• _INPUT RECORDS_:
(** * zarr.v3: the batched codec pipeline and the asynchronous array engine

    A shallow embedding of [src/zarr/v3/codecs/batched_pipeline.py] and of
    [src/zarr/v3/array.py].

    Conventions of the embedding.
    - NumPy is an interface ([NumPy]): array contents are values of an
      abstract type [Arr]; an [ndarray] object is a reference into a heap of
      buffers together with the chain of basic-slicing views taken on it, so
      that [copy], [fill] and item assignment have their aliasing behaviour.
    - The key-value store is a finite map from keys to byte strings.
    - Every call that leaves the pipeline (store [get]/[set]/[delete], codec
      batch calls, partial decode and encode dispatches) is appended to a
      log, in program order.
    - Python exceptions are values of [PyError]; the state reached before an
      exception is kept (no rollback).
    - [concurrent_map] runs its items in input order. *)

From stdpp Require Import base option list gmap strings.
From Stdlib.Strings Require Import Byte.
From Stdlib Require Import DecimalString.

(** ** Exceptions and results *)

Inductive PyError : Type :=
| AssertionError
| TypeError
| IndexError
| CodecError (msg : string).

Inductive result (A : Type) : Type :=
| Ok (a : A)
| Raise (e : PyError).

Arguments Ok {A} a.
Arguments Raise {A} e.

Definition is_ok {A} (r : result A) : bool :=
  match r with Ok _ => true | Raise _ => false end.
(** * speech_to_text_backend.py: the ingest / queue / worker pipeline

    A shallow embedding of the three Flask view functions
    ([receive_audio], [get_transcription], [set_mode]) and of the
    background thread [speech_recognition_worker], over the three module
    globals they share: [web_online_mode], [audio_chunk_queue] and
    [latest_transcription_result].

    Each view function is given twice: cut into the pieces between which
    another thread may run (one piece per lock region or per access to a
    global), and as the sequential composition of its pieces. *)

From Stdlib Require Import ZArith String Ascii List Bool Lia.
From Stdlib Require Import Floats.SpecFloat.
From stdpp Require Import base option list gmap strings.

Local Open Scope string_scope.
Local Open Scope Z_scope.
Local Open Scope list_scope.

(** ** Python values, as [request.json] hands them to a view function *)

Module Py.

(** The image of a JSON document under [json.loads]. *)
#[warnings="-register-all"]
Inductive value : Type :=
| VNone
| VBool (b : bool)
| VInt (z : Z)
| VFloat (f : spec_float)
| VStr (s : string)
| VList (l : list value)
| VDict (d : gmap string value).

(** Exceptions are kept as their class and their [str(e)]. *)
Inductive exn_class : Type :=
| TypeError
| KeyError
| ValueError
| BinasciiError
| CouldntDecodeError
| UnknownValueError
| RequestError
| OtherException.

Record exn : Type := Raise { cls : exn_class; msg : string }.

(** [bool(v)] *)
Definition truthy (v : value) : bool :=
  match v with
  | VNone => false
  | VBool b => b
  | VInt z => negb (z =? 0)
  | VFloat (S754_zero _) => false
  | VFloat _ => true
  | VStr s => negb (String.eqb s "")
  | VList l => match l with [] => false | _ => true end
  | VDict d => negb (bool_decide (d = ∅))
  end.

(** [k in s] for two [str]: [k] occurs in [s] as a substring. *)
Fixpoint occurs (k s : string) : bool :=
  String.prefix k s ||
  match s with
  | EmptyString => false
  | String _ s' => occurs k s'
  end.

(** [x == k] for a [str] [k]. *)
Definition eq_str (k : string) (x : value) : bool :=
  match x with
  | VStr s => String.eqb s k
  | _ => false
  end.

(** [k in v] for a [str] [k]. *)
Definition contains (k : string) (v : value) : exn + bool :=
  match v with
  | VDict d => inr (bool_decide (is_Some (d !! k)))
  | VList l => inr (existsb (eq_str k) l)
  | VStr s => inr (occurs k s)
  | VNone => inl (Raise TypeError "argument of type 'NoneType' is not iterable")
  | VBool _ => inl (Raise TypeError "argument of type 'bool' is not iterable")
  | VInt _ => inl (Raise TypeError "argument of type 'int' is not iterable")
  | VFloat _ => inl (Raise TypeError "argument of type 'float' is not iterable")
  end.

(** [v[k]] for a [str] [k]. *)
Definition getitem (v : value) (k : string) : exn + value :=
  match v with
  | VDict d =>
      match d !! k with
      | Some x => inr x
      | None => inl (Raise KeyError k)
      end
  | VList _ => inl (Raise TypeError "list indices must be integers or slices, not str")
  | VStr _ => inl (Raise TypeError "string indices must be integers")
  | VNone => inl (Raise TypeError "'NoneType' object is not subscriptable")
  | VBool _ => inl (Raise TypeError "'bool' object is not subscriptable")
  | VInt _ => inl (Raise TypeError "'int' object is not subscriptable")
  | VFloat _ => inl (Raise TypeError "'float' object is not subscriptable")
  end.

(** [str(b)] for a [bool], as an f-string prints it. *)
Definition str_bool (b : bool) : string := if b then "True" else "False".

End Py.

(** ** The module globals *)

(** An audio chunk is a Python [bytes] object. *)
Definition bytes : Type := list Byte.byte.

(** The dict [{"status": ..., "text": ...}]. *)
Record TranscriptionResult : Type :=
  { status : string; text : string }.

Definition idle_result : TranscriptionResult :=
  {| status := "idle"; text := "" |}.

Definition success_result (t : string) : TranscriptionResult :=
  {| status := "success"; text := t |}.

Record Globals : Type :=
  { web_online_mode : bool;
    audio_chunk_queue : list bytes;
    latest_transcription_result : TranscriptionResult }.

(** Lines 55, 58 and 63: the values at import time. *)
Definition initial_globals : Globals :=
  {| web_online_mode := false;
     audio_chunk_queue := [];
     latest_transcription_result := idle_result |}.

Definition set_online (b : bool) (g : Globals) : Globals :=
  {| web_online_mode := b;
     audio_chunk_queue := audio_chunk_queue g;
     latest_transcription_result := latest_transcription_result g |}.

Definition set_queue (q : list bytes) (g : Globals) : Globals :=
  {| web_online_mode := web_online_mode g;
     audio_chunk_queue := q;
     latest_transcription_result := latest_transcription_result g |}.

Definition set_result (r : TranscriptionResult) (g : Globals) : Globals :=
  {| web_online_mode := web_online_mode g;
     audio_chunk_queue := audio_chunk_queue g;
     latest_transcription_result := r |}.

(** ** What a step does besides changing the globals *)

(** The argument of [jsonify]. *)
Inductive body : Type :=
| StatusMessage (st message : string)
| Transcription (r : TranscriptionResult)
| StatusMode (st : string) (online_mode : bool).

(** What a view function hands back to Flask: a [(jsonify(..), code)]
    pair, or an exception that no [except] clause of the view caught. *)
Inductive response : Type :=
| Reply (b : body) (code : Z)
| Unhandled (e : Py.exn).

(** [Print], [Notify], [Wait] and [Sleep] are calls the code makes
    ([print], [audio_chunk_queue_cv.notify()], [audio_chunk_queue_cv.wait()],
    [time.sleep], the latter in milliseconds).  The others record, for the
    statements about traces, which operation on a global a step performed
    and what a view function returned. *)
Inductive event : Type :=
| Print (s : string)
| Notify
| Wait
| Sleep (ms : Z)
| Enqueued (c : bytes)
| Dequeued (c : bytes)
| Cleared
| Published (r : TranscriptionResult)
| Returned (r : response).

(** ** The view functions and the worker, piece by piece *)

(** Where a call of [set_mode] stands once line 135 has written the flag. *)
Inductive mode_pc : Type :=
| MCheck    (* line 139 is next: read [web_online_mode] *)
| MClear    (* line 140 is next: take the queue lock and clear the list *)
| MAssign   (* line 142 is next: take the result lock and assign *)
| MReturn (local_latest_transcription_result : option TranscriptionResult).
            (* line 145 is next; the argument is the function's local
               variable [latest_transcription_result], unbound ([None])
               unless line 143 ran *)

(** Where the worker thread stands in its [while True] body. *)
Inductive worker_pc : Type :=
| WTop                          (* about to take the queue lock and test
                                   the [while] condition of line 157 *)
| WWaiting                      (* blocked in [audio_chunk_queue_cv.wait()] *)
| WHave (current_audio_chunk : option bytes)
                                (* lock released; line 163 is next *)
| WRecognizing (current_audio_chunk : bytes)
                                (* inside [recognize_google], line 183 *)
| WPublish (text : string).     (* line 185 is next: take the result lock *)

Section Backend.

(** [base64.b64decode], applied to whatever the body holds under
    ["audio_chunk"]: the bytes, or the exception it raises. *)
Variable b64decode : Py.value -> Py.exn + bytes.

(** Lines 166-179 ([AudioSegment.from_raw], [export], [recognizer.record])
    on a chunk: [Some e] when one of them raises [e]. *)
Variable from_raw : bytes -> option Py.exn.

(** *** [receive_audio] *)

(** Lines 96-107: the gate on the flag, the checks on the body and the
    Base64 decoding.  [inl] is a return (with what was printed), [inr]
    the local [audio_data] with which lines 110-114 go on. *)
Definition receive_audio_admit (g : Globals) (data : Py.value)
  : (response * list event) + bytes :=
  if negb (web_online_mode g) then
    inl (Reply (StatusMessage "error" "Online mode is not active") 400, [])
  else if negb (Py.truthy data) then
    inl (Reply (StatusMessage "error" "No audio_chunk provided") 400, [])
  else
    match Py.contains "audio_chunk" data with
    | inl e => inl (Unhandled e, [])
    | inr false =>
        inl (Reply (StatusMessage "error" "No audio_chunk provided") 400, [])
    | inr true =>
        match Py.getitem data "audio_chunk" with
        | inl e => inl (Unhandled e, [])
        | inr audio_data_base64 =>
            match b64decode audio_data_base64 with
            | inl e =>
                inl (Reply (StatusMessage "error"
                              ("Error decoding audio data: " +:+ Py.msg e)) 400,
                     [Print ("Error decoding audio data: " +:+ Py.msg e)])
            | inr audio_data => inr audio_data
            end
        end
    end.

(** Lines 110-114, one region of [audio_chunk_queue_lock]. *)
Definition receive_audio_append (g : Globals) (audio_data : bytes)
  : Globals * response * list event :=
  (set_queue (audio_chunk_queue g ++ [audio_data]) g,
   Reply (StatusMessage "success" "Audio chunk received") 200,
   [Enqueued audio_data; Notify]).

• _WHAT THE EXERCISE ASKS_: The response should hold exactly the lines starting at the line with "Record exn : Type" and ending at the line with "match s with", and no other line of the material above.

• _RESULT OF THE EXERCISE_:
Record exn : Type := Raise { cls : exn_class; msg : string }.

(** [bool(v)] *)
Definition truthy (v : value) : bool :=
  match v with
  | VNone => false
  | VBool b => b
  | VInt z => negb (z =? 0)
  | VFloat (S754_zero _) => false
  | VFloat _ => true
  | VStr s => negb (String.eqb s "")
  | VList l => match l with [] => false | _ => true end
  | VDict d => negb (bool_decide (d = ∅))
  end.

(** [k in s] for two [str]: [k] occurs in [s] as a substring. *)
Fixpoint occurs (k s : string) : bool :=
  String.prefix k s ||
  match s with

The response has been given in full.